Jetzt zu den Diktatoren und Diktaturen. Drei Bandmitglieder von Pussy Riot wurden am 17.8.2012 zu zwei Jahren Straflager verurteilt, weil sie Herrn Putin und die orthodoxe Kirche bzw. deren Anhänger beleidigt hätten. Warum war es eine Beleidigung? Siehe oben.

Variante zwei: Herr Putin sagt zu den drei Mädels: „He ihr Gören, euren spätpubertären Quatsch könnt ihr lassen. Er beeindruckt mich nicht besonders.“ Dann schickt er sie zurück an den Herd.

Variante drei: Er reagiert gar nicht. Er ignoriert total. Frei nach dem Motto: „War da was? Ich habe nichts gehört.“

Aber das hat er alles nicht gemacht. Warum? Weil er in Wahrheit schwach ist? Mit dem Urteil hat er die Aktion der drei Frauen überhaupt erst zu dem gemacht, was – wenn überhaupt – etwas Verurteilenswertes werden konnte. Vorher waren die 30 bis 40 Sekunden einfach nur eine ziemlich undifferenzierte Aktion. Aber der ganze Vorgang hat die drei Frauen zu Sozialhelden geadelt, macht sie geschichtlich wichtig, lässt Millionen von Menschen darüber schreiben und sprechen, veranlasst Politiker zu Statements und Appellen. Wer von diesen allen hat jemals nur einen Takt der Musik von Pussy Riots gehört? Ich nicht. Ich weiß nicht einmal, ob ich deren Musik interessant finden würde – oder vielleicht auch nur etwas undifferenziert.

Herr Putin und seine Helfer haben sich als Schwache geoutet, indem sie Stärke zeigen. Ein wunderbares Paradox.

Hausaufgabe: Du bittest einen guten Freund, dich zu beleidigen. Also es zu versuchen.
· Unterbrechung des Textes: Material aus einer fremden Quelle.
(** * Further properties of the engines *)

(** ** The breakdown of a price *)

Lemma price_of_direct m mat t l oh pm add inc :
  price_of m mat t l oh pm add inc
  == direct_of m mat t l add inc * (1 + oh / 100) * (1 + pm / 100).
Proof. unfold price_of, direct_of. cbv zeta. field. Qed.

Lemma accepted_ranges m mat t l oh pm b :
  accepted m mat t l oh pm b →
  0 <= m ∧ 0 <= mat ∧ 0 < t ∧ 0 <= l ∧ 0 <= oh ∧ oh <= 100 ∧
  0 <= pm ∧ pm <= 100 ∧ (0 < b)%Z.
Proof.
  unfold accepted, validate_inputs.
  repeat case_decide; intros [=]. repeat split; try lra; lia.
Qed.

(** X1. The base cost percentage is the sum of the five cost shares, and with
    the profit percentage it makes 100: the seventh percentage repeats the
    others.  This holds for every returned record, also one with a negative
    price. *)
Theorem base_percentage_is_cost_share m mat t l oh pm add b inc r :
  calculate_price m mat t l oh pm add b inc = Ok r →
  base_cost_percentage r
  == machine_cost_percentage r + labor_cost_percentage r
     + material_cost_percentage r + additional_material_cost_percentage r
     + overhead_cost_percentage r ∧
  base_cost_percentage r + profit_percentage r == 100.
Proof.
  unfold calculate_price; cbv zeta.
  match goal with |- context [truediv _ ?p] => set (price := p) end.
  unfold truediv. destruct (decide (price == 0)) as [H0|H0]; [discriminate |].
  rewrite !bind_Ok. intros [= <-].
  cbn [machine_cost_percentage labor_cost_percentage
       material_cost_percentage additional_material_cost_percentage
       overhead_cost_percentage base_cost_percentage profit_percentage].
  set (labor := if inc then _ else _) in *.
  assert (Hp : price == price) by reflexivity.
  unfold price at 2 in Hp. clearbody price. split.
  - field. exact H0.
  - field_simplify_eq; [| exact H0]. rewrite Hp. field.
Qed.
Aus Experimentiergründen antwortest Du gemäß Variante eins (siehe oben).

Danach spielst du mindestes drei weitere Varianten durch, die dir verdeutlichen, wie eine angstfreie, lockere Antwort wirken könnte. Suche dir einen ruhigen Platz und sinne über deine Erfahrungen nach.

Es gibt noch mehr Staaten auf dieser Welt, die mit ihren Stärkedemonstrationen namens Zensur nichts anderes beweisen als ihre Angst vor der eigenen Bevölkerung, vor den Menschen, die sich des Wortes bedienen und der Sprache.